### Exercise instructions
When a line of the listing below has the string "SchemaSyncReply" in it, copy that line.

### Data records
(* ===== verification/Optimizer.v ===== *)
(** The optimization pipeline and the sizing of isolated jobs:
    [queryfabric-opt/src/lib.rs] and [queryfabric-opt/src/jobs.rs]. *)
From S2P Require Import Prelude BTreeMap Types Diagnostics Syntax Bound Catalog Features Cost.
Local Open Scope result_scope.

(** ** The pipeline *)

Record RewriteAdvisory := { advisory_code : string; advisory_message : string }.

(** The trait [OptimizationPass]. *)
Record OptimizationPass := {
  pass_name : string;
  pass_apply : BoundQuery → Catalog → Result BoundQuery
}.

Definition IdentityPass : OptimizationPass :=
  {| pass_name := "identity"; pass_apply query _ := Ok query |}.

Record OptimizationPipeline := { passes : list OptimizationPass }.

Definition OptimizationPipeline_new : OptimizationPipeline := {| passes := [] |}.

Definition with_pass (self : OptimizationPipeline) (pass : OptimizationPass) : OptimizationPipeline :=
  {| passes := passes self ++ [pass] |}.

Definition advisory (pass : OptimizationPass) : RewriteAdvisory :=
  {| advisory_code := "QFNORM:" +:+ pass_name pass;
     advisory_message := "Applied normalization pass `" +:+ pass_name pass +:+ "`." |}.

(** The loop over the passes, with the advisories collected so far. *)
Fixpoint run_passes (ps : list OptimizationPass) (catalog : Catalog) (query : BoundQuery)
    (advisories : list RewriteAdvisory) : Result (BoundQuery * list RewriteAdvisory) :=
  match ps with
  | [] => Ok (query, advisories)
  | pass :: ps =>
      let advisories := advisories ++ [advisory pass] in
      let? query := pass_apply pass query catalog in
      run_passes ps catalog query advisories
  end.

Definition normalize (self : OptimizationPipeline) (query : BoundQuery) (catalog : Catalog)
    : Result BoundQuery :=
  let? r := run_passes (passes self) catalog query [] in
  let '(query, advisories) := r in
  Ok (if is_empty advisories then query
      else bound_with_diagnostics query
             (bound_diagnostics query
              ++ List.map (λ a, diagnostic_note (advisory_code a) (advisory_message a)) advisories)).

(** ** Sizing *)

Definition MI : N := 1024 * 1024.

(** [u64::div_ceil]. *)
Definition u64_div_ceil (a b : N) : N :=
  if (a mod b =? 0)%N then (a / b)%N else (a / b + 1)%N.

Definition memory_quantity (bytes floor_bytes : N) : string :=
  show_N (u64_div_ceil (N.max bytes floor_bytes) MI) +:+ "Mi".

Definition memory_quantity_from_estimate (estimated : EstimatedCost) (floor_bytes : N) : string :=
  memory_quantity (ec_memory_bytes estimated) floor_bytes.

(** [std::time::Duration] as nanoseconds; [from_millis] and [max]. *)
Definition duration_from_millis (ms : N) : N := ms * 1000000.

Definition timeout_from_estimate (estimated : EstimatedCost) (floor : N) : N :=
  N.max (duration_from_millis (ec_wallclock_estimate_ms estimated)) floor.

(** ** Facts *)

Lemma run_passes_Ok ps catalog query advisories query' advisories' :
  run_passes ps catalog query advisories = Ok (query', advisories') ↔
  advisories' = advisories ++ List.map advisory ps
  ∧ foldl (λ r pass, let? q := r in pass_apply pass q catalog) (Ok query) ps = Ok query'.
Proof.
  revert query advisories. induction ps as [|pass ps IH]; intros query advisories; simpl.
  - rewrite app_nil_r. split; [intros [= <- <-]|intros [-> [= <-]]]; done.
  - destruct (pass_apply pass query catalog) as [q|e]; simpl.
    + rewrite IH, <- app_assoc. done.
    + split; [done|]. intros [_ H]. clear IH. induction ps as [|p ps IH]; [done|]. auto.
Qed.

(** The pipeline runs its passes in order, each on the result of the one
    before, and succeeds exactly when all of them do; the result is that of the
    last pass with one note appended for every pass, and without passes the
    query itself. *)
Theorem normalize_runs_the_passes (self : OptimizationPipeline) (query : BoundQuery) (catalog : Catalog)
    (result : BoundQuery) :
  normalize self query catalog = Ok result ↔
  ∃ last, foldl (λ r pass, let? q := r in pass_apply pass q catalog) (Ok query) (passes self) = Ok last
  ∧ result = (if is_empty (passes self) then last
              else bound_with_diagnostics last
                     (bound_diagnostics last
                      ++ List.map (λ p, diagnostic_note ("QFNORM:" +:+ pass_name p)
                                          ("Applied normalization pass `" +:+ pass_name p +:+ "`."))
                           (passes self))).
Proof.
  unfold normalize. rewrite rbind_Ok. split.
  - intros ([last advisories] & [-> Hlast]%run_passes_Ok & [= <-]). exists last. split; [done|].
    simpl. rewrite List.map_map. by destruct (passes self).
  - intros (last & Hlast & ->). exists (last, List.map advisory (passes self)). split.
    + by apply run_passes_Ok.
    + simpl. rewrite List.map_map. by destruct (passes self).
Qed.

Lemma div_ceil_bounds a b : (0 < b)%N → (a ≤ u64_div_ceil a b * b < a + b)%N.
Proof.
  intros Hb. unfold u64_div_ceil. assert (b ≠ 0%N) as Hb' by lia.
  pose proof (N.div_mod a b Hb') as Hd. pose proof (N.mod_lt a b Hb') as Hr.
  revert Hd Hr. generalize (a / b)%N (a mod b)%N. intros q r -> Hr.
  destruct (N.eqb_spec r 0); nia.
Qed.

(** The memory of an isolated worker is a whole number of mebibytes, at
    least the estimate and the floor, and less than a mebibyte above the larger
    of the two. *)
Theorem memory_quantity_bounds (estimated : EstimatedCost) (floor_bytes : N) :
  ∃ mib, memory_quantity_from_estimate estimated floor_bytes = show_N mib +:+ "Mi"
  ∧ (N.max (ec_memory_bytes estimated) floor_bytes ≤ mib * MI
     < N.max (ec_memory_bytes estimated) floor_bytes + MI)%N.
Proof.
  eexists. split; [done|]. apply div_ceil_bounds. done.
Qed.
(** C33: when the aggregate planner accepts a query, its scatter text is the
    emission of the select with decomposed aggregates, without ORDER BY and
    LIMIT, its gather text is the emission of the merging select over the
    placeholder, and the two together compute the query: if the keys of the
    GROUP BY are the projected ones and the partial columns have different
    names, then merging the partial results of any nodes gives the rows that the
    original select gives on the rows of all nodes. *)
Theorem aggregate_plan_computes_the_query (adapter : BackendAdapter) (catalog : Catalog) (bound : BoundQuery)
    (artifact : SqlArtifact) (plan : ScatterGatherPlan) :
  build_federated_aggregate_plan adapter catalog bound artifact = Ok plan →
  ∃ original stages partials scatter gather,
    top_level_select bound = Ok original
    ∧ decompose_from 0 (bsel_projection original) no_stages = Ok stages
    ∧ emit_sql adapter
        (bound_with_plan bound (without_order (with_body (bound_plan bound)
           (BSelect (scatter_select original stages)) (ResultSchema_new (scatter_fields stages))))) catalog
      = Ok scatter
    ∧ scatter_sql plan = sql_text scatter
    ∧ emit_sql adapter
        (bound_with_plan bound (with_body (bound_plan bound)
           (BSelect (gather_select original stages partials (sql_result_schema artifact)))
           (sql_result_schema artifact))) catalog
      = Ok gather
    ∧ wrap_placeholder_relation (sql_text gather) partials = Ok (gather_sql plan)
    ∧ ∀ (eval : BoundExpr → Row → Value) (holds : BoundExpr → Row → bool) (nodes : list (list Row)),
        (∀ name t nullable node r, eval (column_expr name t nullable node) r = r name) →
        (∀ r, map (λ e, eval e r) (bsel_group_by original)
              = map (λ e, eval e r) (projected_keys (bsel_projection original))) →
        NoDup (map item_name (scatter_projection stages)) →
        nodes ≠ [] →
        scatter_gather eval holds (scatter_select original stages)
          (gather_select original stages partials (sql_result_schema artifact)) nodes
        ≡ₚ select_rows eval holds original (concat nodes).
Proof.
  unfold build_federated_aggregate_plan. intros (original & Horig & H)%rbind_Ok.
  destruct (bsel_distinct original); [done|]. destruct (is_some (bsel_having original)); [done|].
  destruct (is_some (bq_offset (bound_plan bound))); [done|].
  apply rbind_Ok in H as (base & _ & H). apply rbind_Ok in H as (target & _ & H).
  apply rbind_Ok in H as (stages & Hdec & H).
  destruct (Nat.eqb (aggregate_count stages) 0); [done|].
  destruct (existsb _ (bq_order_by (bound_plan bound))); [done|].
  apply rbind_Ok in H as (scatter & Hscatter & H). apply rbind_Ok in H as (gather & Hgather & H).
  apply rbind_Ok in H as (text & Htext & [= <-]).
  exists original, stages,
    {| binding_name := binding_name base;
       relation_name := Some {| nr_namespace := None; nr_name := PARTIALS_RELATION |};
       binding_schema := sql_result_schema scatter |}, scatter, gather.
  split_and!; [done|exact Hdec|exact Hscatter|done|exact Hgather|exact Htext|].
  intros eval holds nodes Heval Hkeys Hnd Hne. by apply stages_compute_the_query.
Qed.

(** ** The shapes the planner accepts *)

Lemma primary_relation_Ok bound binding :
  primary_relation_binding bound = Ok binding ↔
  ∃ select node node', bound_set_expr_as_select (bq_body (bound_plan bound)) = Some select
  ∧ bsel_from select = [MkBoundTableWithJoins (BTable binding node) [] node'].
Proof.
  unfold primary_relation_binding, top_level_select. rewrite rbind_Ok. split.
  - intros (select & Hs%ok_or_Ok & H). exists select.
    destruct (bsel_from select) as [|[rel js nd] [|? ?]] eqn:Hf; try done.
    destruct js; [|done]. destruct rel as [b nd'|? ? ?|? ? ?|? ? ?]; try done. injection H as <-. eauto.
  - intros (select & nd & nd' & Hs & Hf). exists select. rewrite ok_or_Ok. split; [done|]. by rewrite Hf.
Qed.

(** A query is accepted for federation exactly when its plan has none of the
    nine features that cannot be decomposed and its body is one SELECT from one
    base table that has a name. *)
Theorem validate_federation_shape_iff (features : PlanFeatures) (bound : BoundQuery) :
  validate_federation_shape features bound = Ok tt ↔
  unsupported_features features = []
  ∧ ∃ select binding name node node',
      bound_set_expr_as_select (bq_body (bound_plan bound)) = Some select
      ∧ bsel_from select = [MkBoundTableWithJoins (BTable binding node) [] node']
      ∧ relation_name binding = Some name.
Proof.
  unfold validate_federation_shape. destruct (unsupported_features features) as [|r rs]; cbn [is_empty negb].
  - rewrite rbind_Ok. setoid_rewrite primary_relation_Ok. split.
    + intros (b & (select & nd & nd' & Hs & Hf) & Hn). split; [done|].
      destruct (relation_name b) as [n|] eqn:Hb; [|done]. exists select, b, n, nd, nd'. auto.
    + intros (_ & select & b & n & nd & nd' & Hs & Hf & Hb). exists b. rewrite Hb. eauto 10.
  - split; [done|]. by intros [? _].
Qed.

(** ** Texts *)

(** Wrapping replaces the first occurrence of the relation after FROM, and
    fails exactly when the text has none. *)
Theorem wrapping_replaces_the_relation (sql : string) (binding : BoundRelationBinding) :
  match wrap_query_over_partials sql binding with
  | Ok text => ∃ before after,
      sql = before +:+ ("FROM " +:+ fed_render_relation binding) +:+ after
      ∧ text = before +:+ ("FROM ({partials}) AS " +:+ binding_name binding) +:+ after
  | Err e => (∃ reason, e = FUnsupported reason)
      ∧ ∀ before after, sql ≠ before +:+ ("FROM " +:+ fed_render_relation binding) +:+ after
  end.
Proof.
  unfold wrap_query_over_partials, wrap_relation_source, str_contains, replace_first.
  set (target := "FROM " +:+ fed_render_relation binding).
  destruct (split_first target sql) as [[before after]|] eqn:E; simpl.
  - apply split_first_Some in E. exists before, after. split; [done|]. done.
  - split; [by eexists|]. intros before after. by apply split_first_None.
Qed.
(* ===== verification/SchemaSync.v ===== *)
(** The federation host and the schema-sync protocol:
    [queryfabric-federation/src/] (messages.rs, host.rs, schema.rs).

    [FederationHost] is the trait through which a host injects its behaviour: a
    class of operations on an abstract world. *)
From S2P Require Import Prelude BTreeMap Contract Cluster.
Local Open Scope state_scope.

(** ** [messages.rs], and [messages.rs] of queryfabric-cluster *)

Record ClusterIdentity := {
  ci_name : string;
  ci_endpoint : string;
  ci_port : Z;
  ca_certificate_pem : option string;
  ci_description : option string;
  institution : option string;
  contact_email : option string
}.

Inductive CatalogAction := Added | Removed | Updated.

Record CatalogAnnouncement (T : Type) := MkAnnouncement {
  an_cluster_id : NodeId;
  an_resource_id : ResourceRef;
  an_action : CatalogAction;
  an_facets : list string;
  an_catalog_entry : option T
}.
Arguments MkAnnouncement {T}. Arguments an_cluster_id {T}. Arguments an_resource_id {T}.
Arguments an_action {T}. Arguments an_facets {T}. Arguments an_catalog_entry {T}.

(** ** [schema.rs]: data *)

Record SchemaMigration := { migration_version : Z; migration_name : string; migration_sql : string }.

Record SchemaSync := { target_version : Z; migrations : list SchemaMigration }.

Record SchemaSyncReply := { sync_success : bool; applied_version : Z; sync_errors : list string }.

(** ** [host.rs] *)

Record ClusterRegistration := { reg_cluster_id : NodeId; reg_api_key : string; reg_message : string }.

Inductive FederationHostError :=
| HUnsupported (operation : string)
| HRejected (operation reason : string)
| HFailed (operation reason : string).

(** [Display], derived from the messages of [#[error]]. *)
Definition show_host_error (e : FederationHostError) : string :=
  match e with
  | HUnsupported operation => operation +:+ " is not supported by this host"
  | HRejected operation reason => operation +:+ " rejected: " +:+ reason
  | HFailed operation reason => operation +:+ " failed: " +:+ reason
  end.

Class FederationHost (World DateTime CatalogEntry : Type) := {
  register_cluster : ClusterIdentity → string → state World (result ClusterRegistration FederationHostError);
  on_announce : CatalogAnnouncement CatalogEntry → state World unit;
  schema_version : World → Z;
  schema_migrations : World → Z → list SchemaMigration;
  storage_ok : state World bool;
  resource_count : state World N;
  catalog_entries : option DateTime → state World (list CatalogEntry);
  apply_ddl : SchemaMigration → state World (result unit FederationHostError);
  host_revision : World → Z
}.

(** The hooks that a host leaves at their defaults. *)
Definition default_host (World DateTime CatalogEntry : Type) : FederationHost World DateTime CatalogEntry :=
  {| register_cluster _ _ := sret (Err (HUnsupported "cluster registration"));
     on_announce _ := sret tt;
     schema_version _ := 0%Z;
     schema_migrations _ _ := [];
     storage_ok := sret true;
     resource_count := sret 0%N;
     catalog_entries _ := sret [];
     apply_ddl _ := sret (Ok tt);
     host_revision _ := 0%Z |}.

(** ** [schema.rs]: the protocol *)

Definition ddl_allowed (sql : string) : bool :=
  let upper := to_ascii_uppercase (trim_start sql) in
  str_starts_with "CREATE " upper || str_starts_with "ALTER " upper.

Definition migration_label (m : SchemaMigration) : string :=
  "Migration v" +:+ show_Z (migration_version m) +:+ " '" +:+ migration_name m +:+ "'".

Section Sync.
Context {World DateTime CatalogEntry : Type} `{!FederationHost World DateTime CatalogEntry}.

(** The loop over the migrations, from the version applied so far: the version
    and the errors it ends with. *)
Fixpoint apply_migrations (applied : Z) (ms : list SchemaMigration) : state World (Z * list string) :=
  match ms with
  | [] => sret (applied, [])
  | m :: ms =>
      if (migration_version m <=? applied)%Z then apply_migrations applied ms
      else if negb (ddl_allowed (migration_sql m)) then
        sret (applied, [migration_label m +:+ " rejected: only CREATE/ALTER DDL is allowed"])
      else
        let! r := apply_ddl m in
        match r with
        | Ok _ => apply_migrations (migration_version m) ms
        | Err e => sret (applied, [migration_label m +:+ " failed: " +:+ show_host_error e])
        end
  end.

(** The atomic version of the node is loaded before and stored after the loop. *)
Definition apply_schema_sync (version : Z) (sync : SchemaSync) : state World (SchemaSyncReply * Z) :=
  let! r := apply_migrations version (migrations sync) in
  sret ({| sync_success := is_empty r.2; applied_version := r.1; sync_errors := r.2 |}, r.1).
End Sync.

### Exercise result
Record SchemaSyncReply := { sync_success : bool; applied_version : Z; sync_errors : list string }.
Definition apply_schema_sync (version : Z) (sync : SchemaSync) : state World (SchemaSyncReply * Z) :=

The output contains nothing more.